(* ===== verification/LinuxBoot.v ===== *)
(** * Booting Linux from [bootm] to the kernel

    Handover as the operating system of BootmRun: the whole of [bootm] with a
    Linux kernel, from the argument to the registers the kernel is entered
    with.  The functions of the other operating systems stay parameters. *)

From S2P Require Import Prelude Lmb Cstring Fdt FdtParts FdtEdit FdtOpen FdtPaths Vsprintf FdtSupport Image Fit FitSample FitSig.
From S2P Require Import Bootm BootImages BootmRun Atags Handover.

Module LinuxBoot.
Import Cstring Vsprintf FdtParts FdtOpen FdtPaths FdtSupport Image FitSig Bootm BootmRun.

(** ** The whole of [bootm] *)

Section Launch.
Context {Group Point : Type} `{!Mbedtls Group Point}.
Context {S : Type} `{!BootServices S}.
Context (ram_end : Z) (junk stack keys : list Z) (load_addr : Z).

(** The function of the operating system runs.  When it returns, [do_bootm]
    resets the board; after the subcommand it is back at the prompt. *)
Definition launch (r : outcome * world (S:=S)) : option (outcome * world (S:=S)) :=
  match r with
  | (Boot o flag, w) =>
      '(out, h, m, s) ← os_command o flag (images w) (ram w) (ext w);
      Some (match out with Return _ => if flag =? 0 then Reset_board else Return 0 | _ => out end, World h m s)
  | _ => Some r
  end.

Definition run_bootm (args : list (list Z)) (w : world (S:=S)) : option (outcome * world (S:=S)) :=
  r ← do_bootm ram_end junk stack keys load_addr args w; launch r.

End Launch.

(** ** [do_bootm_linux] as its function *)

Section Linux.
Context {S : Type} (get : S -> list Z -> option (list Z)) (set_ : list Z -> list Z -> S -> option S).
Context (unzip : Z -> (Z -> Z) -> Z -> Z -> Z -> Z -> Z * list Z).
Context (others : Z -> Z -> bootm_headers -> (Z -> Z) -> S -> option (outcome * bootm_headers * (Z -> Z) * S)).
Context (ram_end : Z) (gd : Handover.global) (sp : Z) (bd : Atags.board) (ports : nat).

(** Whether [do_bootm_linux] prepares the kernel for this flag. *)
Definition prepares (flag : Z) : bool :=
  let test bit := negb (flag .& bit =? 0) in
  negb (test BOOTM_STATE_OS_BD_T || test BOOTM_STATE_OS_CMDLINE) && (test BOOTM_STATE_OS_PREP || negb (test BOOTM_STATE_OS_GO)).

(** A tree that was moved also goes into the variable [fdtaddr]. *)
Definition linux_command (flag : Z) (h : bootm_headers) (m : Z -> Z) (s : S)
    : option (outcome * bootm_headers * (Z -> Z) * S) :=
  '(out, h', m') ← Handover.do_bootm_linux ram_end (get s) gd bd ports flag h m;
  s ← match out with
      | Hang => Some s
      | _ => if prepares flag && negb ((ft h).2 =? 0)
             then t ← Vsprintf.sprintf (bytes_of "%lx") [Vsprintf.AInt (ft h').1]; set_ (cstr (bytes_of "fdtaddr")) t s
             else Some s
      end;
  Some (out, h', m', s).

#[export] Instance linux_services : BootServices S := {|
  getenv := get;
  setenv := set_;
  dram_size := (Handover.bi_dram0 gd).2;
  lmb_reserve_platform := Handover.arch_lmb_reserve gd sp;
  uncompress := unzip;
  os_command o flag h m s := if o =? IH_OS_LINUX then linux_command flag h m s else others o flag h m s;
|}.

(** The state machine of the subcommands is not touched. *)
Lemma linux_keeps_state flag h m s out h' m' s' : linux_command flag h m s = Some (out, h', m', s') -> state h' = state h.
Proof.
  unfold linux_command. intros ([[o1 h1] m1] & Hd & H)%bind_Some.
  apply bind_Some in H as (s1 & _ & H). injection H as _ <- _ _. clear s1.
  assert (Hc : forall r h2 m2, Handover.create_fdt ram_end (get s) gd ports h m = Some (r, h2, m2) -> state h2 = state h).
  { intros r h2 m2. unfold Handover.create_fdt. destruct (ft h) as [a n], (rd h) as [x y].
    intros (l & _ & H)%bind_Some. apply bind_Some in H as ([[[r1 i] l1] m1'] & _ & H).
    destruct (negb (r1 =? 0)); [by injection H as _ <- _|]. apply bind_Some in H as ([[[r2 t] l2] m2'] & _ & H).
    destruct (negb (r2 =? 0)); [by injection H as _ <- _|]. apply bind_Some in H as ([u m3] & _ & H). by injection H as _ <- _. }
  assert (Hp : forall x, Handover.boot_prep_linux ram_end (get s) gd bd ports h m = Some x ->
    match x with Some (h2, _) => state h2 = state h | None => True end).
  { intros x. unfold Handover.boot_prep_linux. destruct (negb _).
    - intros ([[r h2] m2] & Hx & E)%bind_Some. injection E as <-. apply Hc in Hx. by destruct (negb (r =? 0)).
    - intros (m2 & _ & E)%bind_Some. by injection E as <-. }
  revert Hd. unfold Handover.do_bootm_linux. destruct (_ || _); [by intros [= _ <- _]|]. destruct (negb _).
  - intros (r & Hr & E)%bind_Some. apply Hp in Hr. destruct r as [[h2 m2]|]; by injection E as _ <- _.
  - destruct (negb _); [intros (j & _ & E)%bind_Some; by injection E as _ <- _|].
    intros (r & Hr & E)%bind_Some. apply Hp in Hr. destruct r as [[h2 m2]|]; [|by injection E as _ <- _].
    apply bind_Some in E as (j & _ & E). by injection E as _ <- _.
Qed.

End Linux.

(** ** From the argument to the kernel *)

Section Boot.
Context {Group Point : Type} `{!Mbedtls Group Point}.
Context {S : Type} (get : S -> list Z -> option (list Z)) (set_ : list Z -> list Z -> S -> option S).
Context (unzip : Z -> (Z -> Z) -> Z -> Z -> Z -> Z -> Z * list Z).
Context (others : Z -> Z -> bootm_headers -> (Z -> Z) -> S -> option (outcome * bootm_headers * (Z -> Z) * S)).
Context (ram_end : Z) (gd : Handover.global) (sp : Z) (bd : Atags.board) (ports : nat).
Context (junk stack keys : list Z) (load_addr : Z).

#[local] Instance services : BootServices S := linux_services get set_ unzip others ram_end gd sp bd ports.

(** The kernel, where it is loaded and where it was found, is in memory that is
    not free. *)
Definition kernel_reserved (l : Lmb.lmb) (i : image_info) (n : Z) : Prop :=
  forall x, load_to i <= x < load_to i + n \/ image_start i <= x < image_start i + image_len i -> Lmb.covered (Lmb.reserved l) x.

Lemma kernel_stays l i data m m' n : (forall x, Lmb.covered (Lmb.reserved l) x -> m' x = m x) -> kernel_reserved l i n ->
  kernel_in_place i data m n -> kernel_in_place i data m' n.
Proof using.
  clear. intros Hm Hr.
  assert (E : forall a k, (forall x, a <= x < a + k -> Lmb.covered (Lmb.reserved l) x) -> load m' a (Z.to_nat k) = load m a (Z.to_nat k))
    by (intros a k Hc; apply load_ext; intros x Hx; apply Hm, Hc; lia).
  intros [(Hc & -> & H)|(m0 & out & H0 & Hu & -> & H)]; [left|right].
  - split; [done|]. split; [done|]. destruct H as [H|[Hs H]]; [left|right; split; [done|]]; rewrite E; try done;
      intros x Hx; apply Hr; auto.
  - exists m0, out. split_and!; try done. rewrite E; [done|]. intros x Hx. apply Hr. auto.
Qed.

(** Reserved memory is outside of what was free. *)
Lemma handed_keeps h m l start len of_size b t' rs high limit s a h' m' x :
  Handover.handed ram_end h m l start len of_size b t' rs high limit s a h' m' ->
  Lmb.covered (Lmb.reserved l) x -> m' x = m x.
Proof using.
  clear. intros (_ & _ & _ & _ & _ & (l1 & Ht1 & Ht2) & Hout) Hx. apply Hout.
  - eapply (Handover.taken_apart l len _ s l1 x (x + 1)); [exact Ht1| |lia]. intros y Hy. by replace y with x by lia.
  - eapply (Handover.taken_apart l1 _ _ a _ x (x + 1)); [exact Ht2| |lia]. intros y Hy. replace y with x by lia.
    destruct Ht1 as (_ & _ & Hc). apply Hc. by left.
Qed.


(** [bootm] stores bytes. *)
Lemma tree_moved_bytes m m' : (forall x, byte (m x)) -> BootImages.tree_moved m m' -> forall x, byte (m' x).
Proof using.
  clear. intros HB [->|(d & src & n & ->)]; [done|]. apply store_bytes; [done|by apply BootImages.bytes_load].
Qed.

Lemma load_os_bytes o m ret le m' : (forall x, byte (m x)) -> (forall c m a b src n, bytes (unzip c m a b src n).2) ->
  bootm_load_os o m = (ret, le, m') -> forall x, byte (m' x).
Proof using.
  intros HB Hu. unfold bootm_load_os. destruct (comp o =? IH_COMP_NONE); [|destruct (_ || _)].
  - destruct (_ || _); cbn [negb andb]; [by intros [= <- <- <-]|].
    destruct (_ && _); intros [= <- <- <-]; (apply store_bytes; [done|by apply BootImages.bytes_load]).
  - pose proof (Hu (comp o) m (load_to o) CONFIG_SYS_BOOTM_LEN (image_start o) (image_len o)) as Hx.
    cbn [uncompress services linux_services]. destruct (unzip _ _ _ _ _ _) as [r out]. cbn [snd] in Hx.
    destruct (negb (r =? 0)); [|destruct (_ && _)]; intros [= <- <- <-]; by apply store_bytes.
  - by intros [= <- <- <-].
Qed.

Lemma do_bootm_bytes args (w w1 : world (S:=S)) o :
  (forall x, byte (ram w x)) -> (forall c m a b src n, bytes (unzip c m a b src n).2) -> is_subcommand args = Some false ->
  getenv_yesno (ext w) (bytes_of "verify") <> Some 0 ->
  do_bootm ram_end junk stack keys load_addr args w = Some (Boot o 0, w1) -> forall x, byte (ram w1 x).
Proof.
  intros HB Hu Hsub Hv. unfold do_bootm. rewrite Hsub. cbn [mbind option_bind].
  intros ([r w2] & Hs & H)%bind_Some. destruct (Z.eqb_spec r 0) as [->|]; [|done]. cbn [negb] in H.
  destruct (bootm_start_ok _ _ _ _ _ args w w2 Hv Hs) as (k & _ & _ & _ & _ & _ & Hm).
  pose proof (tree_moved_bytes _ _ HB Hm) as H2.
  destruct (bootm_load_os (os_info (images w2)) (ram w2)) as [[ret le] m] eqn:El.
  pose proof (load_os_bytes _ _ _ _ _ H2 Hu El) as Hb.
  repeat (case_match; [done|]). revert H. unfold start_os. cbn [ram images ext].
  intros ([? l] & _ & H)%bind_Some. cbn [images] in H. destruct (type (os_info (images w2)) =? IH_TYPE_STANDALONE).
  - unfold bootm_start_standalone in H. apply bind_Some in H as ([] & _ & H); [|done]. by apply bind_Some in H as (? & _ & H).
  - destruct (boot_fn _) as [[|]|]; [|done..]. by injection H as _ <-.
Qed.

End Boot.

(** ** A board with 36 KiB *)

#[local] Existing Instance toy_library.

Definition vars : Type := list (list Z * list Z).
Definition get_var (s : vars) (n : list Z) : option (list Z) := snd <$> find (fun v => bool_decide (v.1 = n)) s.
Definition set_var (n v : list Z) (s : vars) : option vars := Some ((n, v) :: s).
Definition no_unzip (_ : Z) (_ : Z -> Z) (_ _ _ _ : Z) : Z * list Z := (1, []).
Definition no_os (_ _ : Z) (h : bootm_headers) (m : Z -> Z) (s : vars) : option (outcome * bootm_headers * (Z -> Z) * vars) :=
  Some (Return 0, h, m, s).

Definition sample_gd : Handover.global := Handover.Global (0, 0x9000) [(0, 0x9000)] 0x100 4321.

(** Kernel image, ramdisk and tree in the upper half. *)
Definition sample_memory : Z -> Z :=
  store (store (store (fun _ => 0) 0x8100 sample_fit) 0x8800 BootImages.ramdisk_image) 0x8e0c (flat linux_dtb).

Definition sample_world : world (S:=vars) :=
  World blank sample_memory [(cstr (bytes_of "bootargs"), cstr (bytes_of "ro"))].

Definition sample_args : list (list Z) := map (fun a => cstr (bytes_of a)) ["8100"; "8800"; "8e0c"]%string.

#[local] Instance sample_services : BootServices vars :=
  services get_var set_var no_unzip no_os 0x9000 sample_gd 0x9008 Atags.sample_board 3.

#[local] Abbreviation booted :=
  (do_bootm 0x9000 FitSample.junk FitSample.stack FitSample.keys 0x8100 sample_args sample_world).

(** What is needed of the state the kernel is handed over in. *)
Definition summary (r : outcome * world (S:=vars)) :=
  let h := images r.2 in
  (r.1, rd h, ft h, lmb h, ext r.2, bool_decide (BootImages.view 0x9000 (ram r.2) 0x8e0c = flat linux_dtb)).

Definition sample_lmb : Lmb.lmb :=
  Lmb.Lmb (Lmb.Region 1 0 (Lmb.Block 0 0x9000 :: replicate 8 (Lmb.Block 0 0)))
    (Lmb.Region 1 0 (Lmb.Block 0x8000 0x1000 :: replicate 8 (Lmb.Block 0 0))).

Definition sample_vars : vars :=
  [(cstr (bytes_of "fdtaddr"), cstr (bytes_of "8e0c")); (cstr (bytes_of "bootargs"), cstr (bytes_of "ro"))].

Definition sample_tree : FdtPaths.tree := memory_tree [(0, 0x9000)] (chosen_tree (Some (bytes_of "ro")) true linux_tree).

Example booted_summary :
  option_map summary booted = Some (Boot IH_OS_LINUX 0, (0x8840, 0x8846), (0x8e0c, 500), sample_lmb, sample_vars, true).
Proof. vm_compute. reflexivity. Qed.

Lemma sample_bytes x : byte (sample_memory x).
Proof.
  revert x. apply store_bytes; [apply store_bytes; [apply store_bytes; [done|apply sample_fit_bytes]|]|];
    apply (bool_decide_unpack _); vm_compute; exact I.
Qed.

Lemma booted_bytes w1 : booted = Some (Boot IH_OS_LINUX 0, w1) -> forall x, byte (ram w1 x).
Proof.
  apply (do_bootm_bytes get_var set_var no_unzip no_os 0x9000 sample_gd 0x9008 Atags.sample_board 3
    FitSample.junk FitSample.stack FitSample.keys 0x8100 sample_args sample_world w1 IH_OS_LINUX sample_bytes);
    [repeat constructor|reflexivity|vm_compute; discriminate].
Qed.

(** A state with this summary. *)
Lemma summary_ready w1 : (forall x, byte (ram w1 x)) ->
  summary (Boot IH_OS_LINUX 0, w1) = (Boot IH_OS_LINUX 0, (0x8840, 0x8846), (0x8e0c, 500), sample_lmb, sample_vars, true) ->
  ext w1 = sample_vars
  /\ Handover.ready 0x9000 (get_var sample_vars) sample_gd 3 (images w1) (ram w1) sample_lmb 0x8840 6 0x8e0c 500 linux_dtb linux_tree sample_tree []
       None 0x1000000 (Some (bytes_of "ro")) [].
Proof.
  intros HB. unfold summary. cbn [fst snd]. intros H. injection H as Hrd Hft Hl He Hv. apply bool_decide_eq_true in Hv.
  split; [exact He|]. assert (W : wf linux_dtb) by (by destruct linux_holds as (? & W & _)).
  split.
  - exact HB.
  - lia.
  - split; [exact Hrd|]. lia.
  - split; [exact Hft|reflexivity].
  - split; [exact Hv|]. split; [exact linux_holds|exact linux_rsvs].
  - rewrite Hl. by apply Handover.no_rsv_regions; [|exact linux_rsvs].
  - split; [split_and!|]; [done|..]; repeat constructor; cbn; lia.
  - split; [split; [done|right; split; [done|]]|]; repeat constructor; cbn; lia.
  - intros x Hx. constructor. unfold Lmb.block_covers. change (b_total linux_dtb) with 500 in Hx. cbn. lia.
  - split; [vm_compute; reflexivity|]. split; [done|]. right. unfold Handover.initrd_limit. cbn. lia.
  - split; [vm_compute; reflexivity|]. split; [by vm_compute|]. right. unfold Handover.tree_len. change (b_total linux_dtb) with 500.
    unfold BootImages.CONFIG_SYS_FDT_PAD. lia.
  - split; [vm_compute; reflexivity|]. intros a [= <-]. split; [by apply (bool_decide_unpack _)|by vm_compute].
  - split; [by vm_compute|]. split; [by vm_compute; eexists|]. intros n v [-> | ->]; vm_compute; [intros [= <-]; repeat constructor|done].
  - split; [lia|]. by constructor.
  - by vm_compute.
Qed.

Lemma summary_inv (x : option (outcome * world (S:=vars))) y : option_map summary x = Some y ->
  exists w1, x = Some (y.1.1.1.1.1, w1) /\ summary (y.1.1.1.1.1, w1) = y.
Proof. destruct x as [[o w1]|]; [|done]. intros [= <-]. by exists w1. Qed.

Lemma booted_ready : exists w1, booted = Some (Boot IH_OS_LINUX 0, w1) /\ ext w1 = sample_vars
  /\ Handover.ready 0x9000 (get_var sample_vars) sample_gd 3 (images w1) (ram w1) sample_lmb 0x8840 6 0x8e0c 500 linux_dtb linux_tree sample_tree []
       None 0x1000000 (Some (bytes_of "ro")) [].
Proof.
  destruct (summary_inv _ _ booted_summary) as (w1 & E & H). exists w1. split; [exact E|].
  exact (summary_ready w1 (booted_bytes w1 E) H).
Qed.


End LinuxBoot.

__Exercise prompt__
All lines of the data that hold "FdtSupport" need to be copied.

__Solution to the problem__
From S2P Require Import Prelude Lmb Cstring Fdt FdtParts FdtEdit FdtOpen FdtPaths Vsprintf FdtSupport Image Fit FitSample FitSig.
Import Cstring Vsprintf FdtParts FdtOpen FdtPaths FdtSupport Image FitSig Bootm BootmRun.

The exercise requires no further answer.